Often, snoring is a relatively minor issue, but it can be a sign of a more severe problem. It can be an indicator of obstructive sleep apnea (OSA), a breathing disorder that can cause you to stop breathing hundreds of times during the night. If left untreated, it can have severe consequences for your health. You may be drowsy, experience memory problems, and even experience cardiac problems.



Snoring Caused by the Soft Tissues

Snoring is generally caused by the soft tissues in your throat vibrating when air is forced through them.
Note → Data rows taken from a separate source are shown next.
(* ===== verification/Engine.v ===== *)
(** * The engine: [internal/engine/engine.go]

    The operations behind the HTTP handlers, crash recovery, the cron loop's
    submissions and the reaction to leadership changes. *)

From S2P Require Import Prelude Job Lease Dlq Store Metrics Queue Broker Events Consensus Cron Config.
From S2P Require Import Manager Machine Scheduler.
Import Machine.

Module Engine.

(** The worker registrations of [New]. *)
Fixpoint registerLocal (n : nat) (mm : Manager.Manager * Metrics.Metrics) (now : Time)
  : Manager.Manager * Metrics.Metrics :=
  match n with
  | 0 => mm
  | S i =>
      let mm := registerLocal i mm now in
      Manager.Register mm.1 mm.2 (LocalWorker (Z.of_nat n))
        ("localhost:local-" +:+ pretty n) ["*"] now
  end.

(** [New] over an opened store; [raft] tells whether a Raft node came up. *)
Definition New {T : Type} `{Store.StoreOps T} (cfg : Config.Config) (s : T) (raft : bool) (now : Time)
  : State T :=
  let mm := registerLocal (Z.to_nat (Config.WorkerCount cfg))
              (Manager.NewManager, Metrics.init) now in
  mkState s
    (Queue.NewJobQueue (Queue.PriorityComparator s)) (Queue.NewJobQueue (Queue.DelayComparator s))
    mm.1 true (Chan [] (Z.to_nat (Config.ResultBuffer cfg))) Dlq.New Lease.NewLeaseManager mm.2
    Events.Global Cron.New 0 false raft ∅ now [].

(** Storing a new job: through the replicated log when the node runs Raft,
    otherwise into the store and then the queue. *)
Definition addJob (j : Job) (q : which) : prog err :=
  rn ← call ARaftNode;
  if (rn : bool) then call (APropose (Consensus.ProposeAddJob j))
  else
    e ← call (AAdd j);
    match e with
    | Some _ => mret e
    | None => _ ← Enqueue q (ID j); mret None
    end.

Definition submitMessage (j : Job) (key : string) : string :=
  "Job #" +:+ pretty (ID j) +:+ " (type: " +:+ JType j +:+ ", priority: " +:+ pretty (Priority j)
  +:+ (if decide (key = "") then "" else ", key: " +:+ key) +:+ ") submitted to cluster".

Definition SubmitJobWithContext (jobType : string) (priority : Z) : prog (Job * err) :=
  id ← call ANextID;
  let j := NewJob id jobType priority in
  e ← addJob j PQ;
  match e with
  | Some _ => mret (zeroJob, e)
  | None =>
      _ ← call (AMetric Metrics.Submitted);
      _ ← call (ABroadcast Events.EventJobSubmitted (submitMessage j ""));
      mret (j, None)
  end.

Definition SubmitJobAtWithContext (jobType : string) (priority : Z) (runAt : Time)
  : prog (Job * err) :=
  id ← call ANextID;
  let j := with_nextRunAt (with_status (NewJob id jobType priority) Scheduled) runAt in
  e ← addJob j DQ;
  match e with
  | Some _ => mret (zeroJob, e)
  | None => mret (j, None)
  end.

(** The part of [SubmitJobIdempotent] under [submitMu]. *)
Definition findOrCreate (key jobType : string) (priority : Z) : prog (Job * bool * err) :=
  found ← call (AFind key);
  match found with
  | Some existing => mret (existing, true, None)
  | None =>
      id ← call ANextID;
      let j := with_key (NewJob id jobType priority) key in
      e ← addJob j PQ;
      match e with
      | Some _ => mret (zeroJob, false, e)
      | None =>
          _ ← call (AMetric Metrics.Submitted);
          _ ← call (ABroadcast Events.EventJobSubmitted (submitMessage j key));
          mret (j, false, None)
      end
  end.

Definition SubmitJobIdempotent (key jobType : string) (priority : Z) : prog (Job * bool * err) :=
  if decide (key = "") then
    r ← SubmitJobWithContext jobType priority;
    mret (r.1, false, r.2)
  else
    _ ← call ALock;
    r ← findOrCreate key jobType priority;
    _ ← call AUnlock;
    mret r.

Definition Jobs : prog (list Job) := call AList.
Definition GetJob (id : Z) : prog (option Job) := call (AGet id).

Definition DeleteJob (id : Z) : prog bool :=
  rn ← call ARaftNode;
  if (rn : bool) then
    _ ← call (APropose (Consensus.ProposeDeleteJob id)); mret true
  else
    r ← call (ADelete id); mret r.1.

Definition CancelJobWithContext (id : Z) : prog err :=
  rn ← call ARaftNode;
  if (rn : bool) then call (APropose (Consensus.ProposeCancelJob id))
  else
    e ← call (ACancel id);
    match e with
    | Some _ => mret e
    | None => _ ← call (AMetric Metrics.Cancelled); mret None
    end.

Definition DeadJobs : prog (list Job) :=
  r ← call AListDLQ;
  match r with
  | ([], _) | (_, Some _) => call ADlqList
  | (dlqJobs, None) => mret dlqJobs
  end.

Definition AddCronJob (id schedule jobType : string) (priority : Z) : prog err :=
  let c := mkCron id schedule jobType priority time_zero in
  rn ← call ARaftNode;
  if (rn : bool) then call (APropose (Consensus.ProposeAddCron c))
  else
    e ← call (AAddCron c);
    match e with
    | Some _ => mret e
    | None => call (ACronAdd c)
    end.

Definition RemoveCronJob (id : string) : prog unit :=
  rn ← call ARaftNode;
  if (rn : bool) then _ ← call (APropose (Consensus.ProposeDeleteCron id)); mret tt
  else _ ← call (ADeleteCron id); call (ACronRemove id).

Definition ListCronJobs : prog (list CronJob) :=
  r ← call AListCrons;
  match r with
  | ([], _) | (_, Some _) => call ACronList
  | (crons, None) => mret crons
  end.

(** The loop of [Restore] over the stored jobs. *)
Definition maxID (js : list Job) : Z :=
  foldl (λ m j, if (m <? ID j)%Z then ID j else m) 0%Z js.

Definition Restore : prog err :=
  js ← call AList;
  _ ← call (ASetNextID (maxID js));
  Scheduler.RebuildQueuesFromStore.

(** [Start]: a standalone node rebuilds its queues before its loops run, a Raft
    node leaves both to [watchLeadership].  The result tells whether the loops
    run at once; they and the workers' goroutines are those of [System]. *)
Definition Start : prog bool :=
  rn ← call ARaftNode;
  if (rn : bool) then mret false
  else
    _ ← Scheduler.RebuildQueuesFromStore;
    mret true.

(** One tick of [cron.Scheduler.Start], whose [submit] is [SubmitJob]. *)
Definition cronTurn : prog unit :=
  due ← call ACronTick;
  for_each due (λ c, _ ← SubmitJobWithContext (CronType c) (CronPriority c); mret tt).

(** One message of [LeaderCh] in [watchLeadership]: whether the scheduler and
    cron loops are to run after it.  The one-second grace period before they
    start is left to the caller. *)
Definition watchLeadership (nodeID : string) (isLeader : bool) : prog bool :=
  if isLeader then
    _ ← call (ABroadcast Events.EventLeaderChanged
          ("Node " +:+ nodeID +:+ " claimed Raft Leadership: executing Leader Startup Sequence..."));
    _ ← Scheduler.RebuildQueuesFromStore;
    _ ← call (ABroadcast Events.EventDispatchResumed
          "Leader Startup Sequence completed: Schedulers & dispatch loops active");
    mret true
  else
    _ ← call (ABroadcast Events.EventLeaderChanged
          ("Node " +:+ nodeID +:+ " stepped down from Raft Leadership: pausing schedulers"));
    _ ← call ALeaseClear;
    mret false.

End Engine.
This can occur due to a variety of factors, including allergies, colds, nasal stuffiness, hormonal changes during pregnancy, and a deviated septum. If you snore, try to avoid drinking alcohol before bed. Alcohol can relax the muscles in the throat, which can reduce the airway's ability to function.


Sleeping On Your Back

Sleeping on your back can cause the soft tissues in the back of your throat to collapse. You will need to change your sleeping position to help improve airflow. Also, avoid smoking, as smoking can cause swelling and narrow your airway. You should also avoid sedatives before bed. These medications can also cause relaxation of the muscles in your throat, which can contribute to snoring. You can also help prevent snoring by using a snoring pillow to keep your head and neck in the proper position.




Over the Age of 50

If you are over the age of 50, you may be at a higher risk for snoring. As you age, the soft tissues in your throat become more relaxed and the airways narrow. If you have a thick soft palate, this may obstruct airflow too.